Rachel BurrisNovember 17, 2020

*As of July 6, 2020, Quicken Loans is no longer accepting USDA loan applications.

If you’re getting ready to buy your first home, you’re probably experiencing a range of emotions, including anxiety. Buying a home is an enormous investment, and not knowing what to expect can make the journey all the more nerve-racking. The best way to fight your fears is to learn about the ins and outs of the process ahead of time. This article will provide you with 13 first-time home buyer tips and insight into how to avoid common mistakes.

1. Save For A Down Payment And Closing Costs 

Even if you get a loan to pay for your new home, you’ll still have costs you need to pay, which aren’t covered by your mortgage. The down payment is the amount of money you need to pay upfront in order to buy a home. This large, one-time payment will be a certain percentage of the purchasing price of the home.

You may have heard that you need to put 20% down, but thankfully most lenders don’t require such large down payments anymore. These days, you can usually get away with putting 3% – 5% down for conventional loans and 3.5% for FHA loans. If you qualify for VA or USDA loans, you won’t be required to make any down payment.

Although many home buyers would prefer to put down as little money as possible, there are advantages to putting down more. Borrowers who make larger down payments have lower monthly mortgage payments. They also tend to receive better interest rates because they’re viewed as less of a risk to lenders.

To minimize the risk, lenders will require borrowers who are unable to make a 20% down payment to pay for private mortgage insurance. PMI is rolled into your monthly mortgage payments and used to protect the lender in the event you default on your loan. 

So, you should strive to make a 20% down payment on your home. However, you must ensure that you leave yourself with enough savings to cover closing costs (and potential emergencies). Closing costs are the fees that you’re charged for processing and servicing your loan. These costs are also presented as a percentage of the purchasing price. 

They usually amount to about 3% – 6% of the home price; however, they vary depending on your area and loan amount. After you apply for a loan, your lender will send you a Loan Estimate form.
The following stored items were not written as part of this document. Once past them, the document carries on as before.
(** The replacement is set off by two characters the pattern does not accept. *)
Lemma sub_removes r ps c body d a res :
  classes r = Some ps -> ps <> [] -> avoids c ps -> avoids d ps -> ~ contains_fit ps body ->
  pieces r (c :: body ++ [d]) a res -> ~ contains_fit ps res.
Proof.
  intros Hr Hne Hc Hd Hbody P. induction P as [a Hno|g m a res s s' D E E' Hgap P IH].
  - intros (w & (x & y & ->) & F). by apply (no_match_fit r ps y w Hr (Hno x (w ++ y) eq_refl)).
  - intros (w & Hin & F). cbn [app] in Hin. apply infix_split in Hin as [Hin|Hin]; [| |by eapply avoids_fit].
    + destruct Hin as (x & y & ->). apply (no_match_fit r ps (y ++ m ++ a) w Hr); [|done].
      rewrite app_assoc. apply (Hgap x); [done|]. intros H%app_eq_nil. destruct H as [-> _].
      by inversion F; subst.
    + rewrite <- app_assoc in Hin. apply infix_split in Hin as [Hin|Hin]; [| |by eapply avoids_fit].
      * apply Hbody. by exists w.
      * apply IH. by exists w.
Qed.

(** ** A replacement adds no other match *)

(** Every match starts with [x]. *)
Definition opens (x : str) (r : regex) : Prop := forall s s', den r s s' -> exists v, after s = x ++ v ++ after s'.

Lemma opens_nil r : opens [] r.
Proof. intros s s' (w & E & _)%den_consumes. by exists w. Qed.

Lemma opens_lit x y r : opens x (RSeq (rlit (x ++ y)) r).
Proof.
  intros s s' (s1 & E1%den_rlit_app & (v & E2 & _)%den_consumes). exists (y ++ v).
  by rewrite E1, E2, <- !app_assoc.
Qed.

Lemma sub_adds_none r ps x c body d a res :
  opens x r -> avoids c ps -> avoids d ps -> ~ contains_fit ps body ->
  pieces r (x ++ c :: body ++ [d]) a res -> ~ contains_fit ps a -> ~ contains_fit ps res.
Proof.
  intros Hx Hc Hd Hbody P. induction P as [a Hno|g m a res s s' D E E' Hgap P IH]; [done|].
  intros Ha (w & Hin & F). apply Hx in D as (v & Ev). rewrite E, E' in Ev.
  assert (Em : m = x ++ v) by (rewrite app_assoc in Ev; by apply app_inv_tail in Ev). subst m.
  replace (g ++ (x ++ c :: body ++ [d]) ++ res) with ((g ++ x) ++ c :: (body ++ d :: res)) in Hin
    by (rewrite <- !app_assoc; cbn; by rewrite <- app_assoc).
  apply infix_split in Hin as [Hin|Hin]; [| |by eapply avoids_fit].
  - apply Ha. exists w. split; [|done]. apply (infix_app w [] _ (v ++ a)) in Hin. by rewrite <- !app_assoc in Hin |- *.
  - apply infix_split in Hin as [Hin|Hin]; [| |by eapply avoids_fit].
    + apply Hbody. by exists w.
    + apply IH; [|by exists w]. intros (w' & (y & z & ->) & F'). apply Ha. exists w'. split; [|done].
      exists (g ++ (x ++ v) ++ y), z. by rewrite <- !app_assoc.
Qed.

Lemma short_no_fit ps s : (length s < length ps)%nat -> ~ contains_fit ps s.
Proof.
  intros Hl (w & (a & b & ->) & F). apply Forall2_length in F. rewrite !length_app in Hl. lia.
Qed.

(** ** The converter *)

Section Converter.
Context {U : UCD}.

(** A pattern of word characters, long enough that no replacement contains it. *)
Definition word_pattern (ps : list (N -> bool)) : Prop :=
  (27 <= length ps)%nat /\ Forall (fun p => forall c, p c = true -> is_word c = true) ps.

Lemma word_avoids ps c : word_pattern ps -> is_word c = false -> avoids c ps.
Proof.
  intros [_ H] Hc. eapply List.Forall_impl, H. intros p Hp. destruct (p c) eqn:E; [|done].
  apply Hp in E. congruence.
Qed.

(** A replacement [x c body d] with non-word characters [c] and [d]. *)
Lemma step_adds_none r ps x c body d repl a :
  repl = x ++ c :: body ++ [d] -> nullable r = false -> opens x r -> word_pattern ps ->
  is_word c = false -> is_word d = false -> (length body < 27)%nat ->
  ~ contains_fit ps a -> ~ contains_fit ps (re_sub r repl a).
Proof.
  intros -> Hn Hx Hps Hc Hd Hl Ha. pose proof (re_sub_pieces r (x ++ c :: body ++ [d]) a Hn) as P.
  apply (sub_adds_none r ps x c body d a); [done|by apply word_avoids|by apply word_avoids| |exact P|done].
  apply short_no_fit. destruct Hps. lia.
Qed.

Lemma step_removes r ps c body d repl a :
  repl = c :: body ++ [d] -> nullable r = false -> classes r = Some ps -> word_pattern ps ->
  is_word c = false -> is_word d = false -> (length body < 27)%nat -> ~ contains_fit ps (re_sub r repl a).
Proof.
  intros -> Hn Hr Hps Hc Hd Hl. eapply (sub_removes r ps c body d a); [done| |by apply word_avoids|by apply word_avoids| |by apply re_sub_pieces].
  - intros ->. destruct Hps as [H _]. cbn in H. lia.
  - apply short_no_fit. destruct Hps. lia.
Qed.

(** The patterns of the hashes, and the classes of their characters. *)
Definition any_word (n : nat) : list (N -> bool) := replicate n is_word.
Definition spelled (x : str) : list (N -> bool) := map N.eqb x.

Definition block_hash : list (N -> bool) := any_word 51.
Definition tz_address : list (N -> bool) := spelled $"tz" ++ any_word 34.
Definition kt_address : list (N -> bool) := spelled $"KT" ++ any_word 34.

Lemma any_word_words n : Forall (fun p => forall c, p c = true -> is_word c = true) (any_word n).
Proof. by apply Forall_replicate. Qed.

Lemma spelled_words x : Forall (fun c => is_word c = true) x ->
  Forall (fun p => forall c, p c = true -> is_word c = true) (spelled x).
Proof. induction 1 as [|c x Hc _ IH]; [constructor|]. constructor; [by intros d <-%N.eqb_eq|done]. Qed.

Lemma hash_patterns ps : ps ∈ [block_hash; tz_address; kt_address] -> word_pattern ps.
Proof.
  rewrite !elem_of_cons, elem_of_nil. intros [->|[->|[->|[]]]]; (split; [vm_compute; lia|]).
  - apply any_word_words.
  - apply Forall_app. split; [by apply spelled_words; repeat constructor|apply any_word_words].
  - apply Forall_app. split; [by apply spelled_words; repeat constructor|apply any_word_words].
Qed.

(** A replacement that brings no word pattern into a text. *)
Definition tidy (rule : regex * str) : Prop :=
  exists x c body d, rule.2 = x ++ c :: body ++ [d] /\ nullable rule.1 = false /\ opens x rule.1
    /\ is_word c = false /\ is_word d = false /\ (length body < 27)%nat.

Lemma suball_adds_none ps l : word_pattern ps -> Forall tidy l -> forall s,
  ~ contains_fit ps s -> ~ contains_fit ps (suball l s).
Proof.
  intros Hps Hl. induction Hl as [|[r repl] l (x & c & body & d & E & H1 & H2 & H3 & H4 & H5) Hl IH]; intros s Hs; [done|].
  apply IH. by apply (step_adds_none r ps x c body d).
Qed.

(** A list of replacements one of which removes the pattern. *)
Lemma suball_removes ps l l1 r c body d l2 s :
  l = l1 ++ (r, c :: body ++ [d]) :: l2 -> classes r = Some ps -> word_pattern ps -> nullable r = false -> is_word c = false -> is_word d = false ->
  (length body < 27)%nat -> Forall tidy l2 ->
  ~ contains_fit ps (suball l s).
Proof.
  intros -> Hr Hps Hn Hc Hd Hl Hl2. unfold suball. rewrite fold_left_app. cbn [fold_left].
  apply (suball_adds_none ps l2 Hps Hl2). by apply (step_removes r ps c body d).
Qed.

(** Shows the form of a replacement; that its matches start with [x] is left. *)
Ltac tidy_rule x c body d :=
  exists x, c, body, d; split_and!; try reflexivity; [|vm_compute; lia].

Lemma hashes_tidy : Forall tidy (drop 3 scrub_hashes).
Proof.
  repeat (apply List.Forall_cons || apply List.Forall_nil).
  - tidy_rule (@nil N) 91%N $"CONTRACT_HASH" 93%N. apply opens_nil.
  - tidy_rule $"fees" 40%N $"[CONTRACT_HASH],[CTR]" 41%N. exact (opens_lit $"fees" $"([CONTRACT_HASH]," _).
Qed.

Lemma receipt_tidy : Forall tidy scrub_receipt.
Proof.
  repeat (apply List.Forall_cons || apply List.Forall_nil).
  - tidy_rule $"Injecting" 32%N $"block" 32%N. exact (opens_lit $"Injecting" $" block " _).
  - tidy_rule $"Operation" 32%N $"hash is '[OPERATION_HASH]" 39%N. exact (opens_lit $"Operation" $" hash is '" _).
  - tidy_rule $"wait" 32%N $"for [OPERATION_HASH" 93%N. exact (opens_lit $"wait" $" for " _).
  - tidy_rule (@nil N) 45%N $"-branch [BRANCH_HASH" 93%N. apply opens_nil.
  - tidy_rule (@nil N) 91%N $"CONTRACT_HASH" 93%N. apply opens_nil.
  - tidy_rule $"To" 58%N $" [CONTRACT_HASH] .." 46%N. exact (opens_lit $"To" $": KT" _).
  - tidy_rule $"Injected" 32%N $"block [BLOCK_HASH" 93%N. exact (opens_lit $"Injected" $" block " _).
  - tidy_rule $"Expected" 32%N $"counter: [EXPECTED_COUNTER" 93%N. exact (opens_lit $"Expected" $" counter: " _).
Qed.

Lemma timestamp_tidy : tidy (timestamp_pattern, $"[TIMESTAMP]").
Proof. tidy_rule (@nil N) 91%N $"TIMESTAMP" 93%N. apply opens_nil. Qed.

(** Each kind of hash is gone after its step. *)
Lemma block_hash_removed s : word_pattern block_hash -> ~ contains_fit block_hash (suball scrub_hashes s).
Proof.
  intros Hps.
  apply (suball_removes block_hash _ (take 2 scrub_hashes) (rrep 51 rw) 91%N $"BLOCK_HASH" 93%N (drop 3 scrub_hashes));
    [vm_compute; reflexivity|reflexivity|exact Hps|reflexivity|reflexivity|vm_compute; reflexivity|vm_compute; lia|].
  exact hashes_tidy.
Qed.

Lemma tz_address_removed s : word_pattern tz_address -> ~ contains_fit tz_address (suball scrub_hashes s).
Proof.
  intros Hps.
  apply (suball_removes tz_address _ (take 3 scrub_hashes) (rseqs [rlit $"tz"; rrep 34 rw]) 91%N $"CONTRACT_HASH" 93%N
    (drop 1 (drop 3 scrub_hashes)));
    [vm_compute; reflexivity|vm_compute; reflexivity|exact Hps|reflexivity|reflexivity|vm_compute; reflexivity|vm_compute; lia|].
  apply Forall_drop, hashes_tidy.
Qed.

Lemma kt_address_removed s : word_pattern kt_address -> ~ contains_fit kt_address (suball scrub_receipt s).
Proof.
  intros Hps.
  apply (suball_removes kt_address _ (take 4 scrub_receipt) (rseqs [rlit $"KT"; rrep 34 rw]) 91%N $"CONTRACT_HASH" 93%N
    (drop 5 scrub_receipt));
    [vm_compute; reflexivity|vm_compute; reflexivity|exact Hps|reflexivity|reflexivity|vm_compute; reflexivity|vm_compute; lia|].
  apply Forall_drop, receipt_tidy.
Qed.

Lemma timestamp_adds_none ps s : word_pattern ps ->
  ~ contains_fit ps s -> ~ contains_fit ps (re_sub timestamp_pattern $"[TIMESTAMP]" s).
Proof.
  intros Hps Hs. destruct timestamp_tidy as (x & c & body & d & E & H1 & H2 & H3 & H4 & H5). cbn [fst snd] in *.
  by apply (step_adds_none _ ps x c body d).
Qed.

(** And stays away. *)
Lemma converter_removes ps s : ps ∈ [block_hash; tz_address; kt_address] ->
  ~ contains_fit ps (client_output_converter s).
Proof.
  intros Hin. pose proof (hash_patterns ps Hin) as Hps. unfold client_output_converter.
  apply timestamp_adds_none; [done|]. rewrite !elem_of_cons, elem_of_nil in Hin. destruct Hin as [->|[->|[->|[]]]].
  - apply suball_adds_none; [done|apply receipt_tidy|]. by apply block_hash_removed.
  - apply suball_adds_none; [done|apply receipt_tidy|]. by apply tz_address_removed.
  - by apply kt_address_removed.
Qed.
This three-page form will itemize all terms and costs associated with your loan, so you know exactly how much money you will need.

2. Get Your Credit In Shape

Before you jump feet-first into the process, examine your finances to ensure that you’re actually ready to buy a house. An important indication of your readiness is your credit score.

It’s the first thing that mortgage lenders look at when determining whether you qualify for a loan. Your credit score indicates how large a risk banks would be taking on by lending to you.

Of course, the higher your credit score, the better your chances of getting a loan. But people with higher credit scores also tend to obtain better mortgage terms and rates.

Even just a few points can lead to a significant difference in interest and fees. So, before you go any further in the process, you should review your FICO® Score to see if it’s high enough to meet lenders’ requirements.

Typically, borrowers need to have a score of 620 or higher to qualify for a conventional loan. If yours is below this range, there are ways that you can improve your credit score prior to getting a mortgage.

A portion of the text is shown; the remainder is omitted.